After Brown came down, protesters on the steps of the Supreme Court held signs that read things like “Race mixing is communism,” “Stop the race mixing march of the antichrist,” and “Communists infiltrated our churches. Now it integrates our schools. II Peter 2:12.”
(I looked up II Peter 2:12 in the King James Bible, likely the translation the protester holding the sign in 1954 used. It reads: “But these, as natural brute beasts, made to be taken and destroyed, speak evil of the things that they understand not; and shall utterly perish in their own corruption.” The protester was likening Black children to animals.)
Listen, y’all don’t need to write to me saying, “That’s not true Christianity.” I’m not asking you to believe it is. But these were not fringe beliefs in many of the evangelical churches in the South. This was how most white Christians at that time and in that place interpreted the scriptures. It was what they heard from their pulpits, and what they wanted taught in schools. White supremacy and white Christian identity are inextricably linked in American history. Facts don’t require our personal approval for them to be facts.
After the first Brown decision, the court ordered a second hearing.
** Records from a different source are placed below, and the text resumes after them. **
Definition unhex (b : Z) : option Z :=
  if in_range 48 57 b then Some (b - 48)
  else if in_range 97 102 b then Some (b - 87)
  else if in_range 65 70 b then Some (b - 55) else None.
(** [hex.DecodeString]. *)
Fixpoint unhex_bytes (l : list Z) : option (list Z) :=
  match l with
  | [] => Some []
  | [_] => None
  | a :: b :: rest =>
      match unhex a, unhex b, unhex_bytes rest with
      | Some x, Some y, Some r => Some (16 * x + y :: r)
      | _, _, _ => None
      end
  end.
Definition hex_DecodeString (s : string) : option (list Z) := unhex_bytes (bytes s).

Lemma length_digits w z : length (digits w z) = w.
Proof. revert z. induction w; intros z; simpl; [done|]. rewrite length_app, IHw. simpl. lia. Qed.

Lemma digits_are_digits w z : 0 ≤ z → forallb is_digit (digits w z) = true.
Proof.
  revert z. induction w as [|w IH]; intros z Hz; simpl; [done|]. rewrite forallb_app, IH by (apply Z.div_pos; lia).
  simpl. rewrite andb_true_r. apply bool_decide_eq_true. pose proof (Z.mod_pos_bound z 10). lia.
Qed.

Lemma digits_inj w z z' :
  0 ≤ z < 10 ^ Z.of_nat w → 0 ≤ z' < 10 ^ Z.of_nat w → digits w z = digits w z' → z = z'.
Proof.
  revert z z'. induction w as [|w IH]; intros z z' Hz Hz'; [simpl in *; lia|].
  rewrite Nat2Z.inj_succ, Z.pow_succ_r in * by lia. simpl. intros [Hd Hm]%app_inj_2; [|done].
  assert (z / 10 = z' / 10) as Hq.
  { apply IH; [..|done]; split; try (apply Z.div_pos; lia); apply Z.div_lt_upper_bound; lia. }
  rewrite (Z.div_mod z 10), (Z.div_mod z' 10) by lia. injection Hm. lia.
Qed.

Lemma hex_roundtrip l : Forall is_byte l → hex_DecodeString (hex l) = Some l.
Proof.
  intros Hl. unfold hex_DecodeString, hex. rewrite bytes_of_bytes.
  - induction Hl as [|b l Hb _ IH]; [done|]. unfold is_byte in Hb.
    cbn [mbind list_bind app]. cbn [unhex_bytes]. fold (l ≫= λ b, [hex_digit (b / 16); hex_digit (b mod 16)]).
    assert (∀ x, 0 ≤ x < 16 → unhex (hex_digit x) = Some x) as Hux.
    { intros x Hx. unfold unhex, hex_digit, in_range. case_decide; repeat case_bool_decide; try lia; f_equal; lia. }
    rewrite !Hux.
    + change (unhex_bytes _) with (unhex_bytes (l ≫= λ b, [hex_digit (b / 16); hex_digit (b mod 16)])).
      rewrite IH. do 2 f_equal. rewrite (Z.div_mod b 16) at 3 by lia. lia.
    + apply Z.mod_pos_bound. lia.
    + split; [apply Z.div_pos; lia|apply Z.div_lt_upper_bound; lia].
  - induction Hl as [|b l Hb _ IH]; cbn; [constructor|]. unfold is_byte in Hb.
    pose proof (Z.mod_pos_bound b 16). pose proof (Z.div_pos b 16). pose proof (Z.div_lt_upper_bound b 16 16).
    constructor; [|constructor; [|exact IH]]; unfold is_byte, hex_digit; case_decide; lia.
Qed.

(** ** [net/url] escaping *)

Definition hex_upper (z : Z) : Z := if decide (z < 10) then 48 + z else 55 + z.
Definition unreserved (b : Z) : bool := is_alnum_lower b || is_upper b || is_one_of "-_.~" b.
Definition percent (b : Z) : list Z := [37; hex_upper (b / 16); hex_upper (b mod 16)].

(** [url.PathEscape]: a path segment also keeps [$&+:=@]. *)
Definition PathEscape (s : string) : string :=
  of_bytes (bytes s ≫= λ b, if unreserved b || is_one_of "$&+:=@" b then [b] else percent b).
(** [url.QueryEscape]: a space becomes a plus sign. *)
Definition QueryEscape (s : string) : string :=
  of_bytes (bytes s ≫= λ b, if unreserved b then [b] else if decide (b = 32) then [43] else percent b).

(** [url.Values.Encode] of one value per key, the keys given in order. *)
Definition QueryEncode (l : list (string * string)) : string :=
  Join ((λ kv, QueryEscape kv.1 +:+ "=" +:+ QueryEscape kv.2) <$> l) "&".

(** A pattern [^t{lo,hi}$]. *)
Definition match_class (t : Z → bool) (lo hi : nat) (s : string) : bool :=
  forallb t (bytes s) && bool_decide (lo ≤ length (bytes s) ≤ hi)%nat.

(** ** Parsing numbers *)

(** The number written by decimal digits, after the digits read into [acc]. *)
Fixpoint digits_value (acc : Z) (l : list Z) : option Z :=
  match l with
  | [] => Some acc
  | b :: rest => if is_digit b then digits_value (acc * 10 + (b - 48)) rest else None
  end.

(** [strconv.ParseUint(s, 10, bits)]. *)
Definition ParseUint (s : string) (bits : Z) : option Z :=
  match bytes s with
  | [] => None
  | l => v ← digits_value 0 l; if decide (v < 2 ^ bits) then Some v else None
  end.

(** [strconv.ParseInt(s, 10, bits)]. *)
Definition ParseInt (s : string) (bits : Z) : option Z :=
  let unsigned l := match l with [] => None | _ => digits_value 0 l end in
  match bytes s with
  | 45 :: rest => v ← unsigned rest; if decide (v ≤ 2 ^ (bits - 1)) then Some (- v) else None
  | 43 :: rest => v ← unsigned rest; if decide (v < 2 ^ (bits - 1)) then Some v else None
  | l => v ← unsigned l; if decide (v < 2 ^ (bits - 1)) then Some v else None
  end.

Lemma pretty_char_digit x : (x < 10)%N → byte_val (pretty_N_char x) = 48 + Z.of_N x.
Proof.
  intros Hx. assert (x = 0 ∨ x = 1 ∨ x = 2 ∨ x = 3 ∨ x = 4 ∨ x = 5 ∨ x = 6 ∨ x = 7 ∨ x = 8 ∨ x = 9)%N as H by lia.
  by repeat destruct H as [->|H]; subst.
Qed.

Lemma pretty_go_value x s : digits_value 0 (bytes (pretty_N_go x s)) = digits_value (Z.of_N x) (bytes s).
Proof.
  revert s. induction (N.lt_wf_0 x) as [x _ IH]. intros s. destruct (decide (x = 0)%N) as [->|Hx].
  { by rewrite pretty_N_go_0. }
  rewrite pretty_N_go_step by lia. rewrite IH by (apply N.div_lt; lia).
  change (bytes (String ?c s)) with (byte_val c :: bytes s). cbn [digits_value].
  rewrite pretty_char_digit by (apply N.mod_lt; lia). unfold is_digit, in_range.
  rewrite N2Z.inj_div, N2Z.inj_mod. pose proof (Z.mod_pos_bound (Z.of_N x) 10 ltac:(lia)).
  pose proof (Z.div_mod (Z.of_N x) 10 ltac:(lia)). change (Z.of_N 10) with 10.
  rewrite bool_decide_true by lia. f_equal. lia.
Qed.

Lemma pretty_go_nonempty x s : (0 < x)%N ∨ s ≠ ""%string → pretty_N_go x s ≠ ""%string.
Proof.
  revert s. induction (N.lt_wf_0 x) as [x _ IH]. intros s Hs. destruct (decide (x = 0)%N) as [->|Hx].
  { rewrite pretty_N_go_0. destruct Hs; [lia|done]. }
  rewrite pretty_N_go_step by lia. apply IH; [apply N.div_lt; lia|by right].
Qed.

Lemma bytes_nil s : bytes s = [] ↔ s = ""%string.
Proof. by destruct s. Qed.

(** Numbers survive being written and read. *)
Lemma digits_value_FormatInt z : 0 ≤ z → digits_value 0 (bytes (FormatInt z)) = Some z.
Proof.
  intros Hz. unfold FormatInt. destruct z as [|p|p]; [done| |lia].
  change (digits_value 0 (bytes (pretty_N_go (Npos p) "")) = Some (Zpos p)). by rewrite pretty_go_value.
Qed.

Lemma FormatInt_digit z : 0 ≤ z → ∃ b rest, bytes (FormatInt z) = b :: rest ∧ is_digit b = true.
Proof.
  intros Hz. pose proof (digits_value_FormatInt z Hz) as Hd. destruct (bytes (FormatInt z)) as [|b rest] eqn:E.
  - apply bytes_nil in E. destruct z as [|p|p]; [done| |lia].
    exfalso. eapply (pretty_go_nonempty (Npos p) ""); [left; lia|exact E].
  - exists b, rest. split; [done|]. simpl in Hd. by destruct (is_digit b).
Qed.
The first opinion that was released in Brown went over the why of this issue—why it was important to integrate schools, because separate cannot be equal. The second hearing focused on the how. How were schools around the country going to integrate? The Supreme Court recognized that different regions of the country were going to require different approaches. In Brown II, the Supreme Court ordered schools to integrate “with all deliberate speed.”
What does the phrase with all deliberate speed mean to you? You might hear it and think quickly and deliberately speed things along, right? Be speedy about your integration. Deliberately be speedy. That’s absolutely what I thought, and what I was taught as a high school student.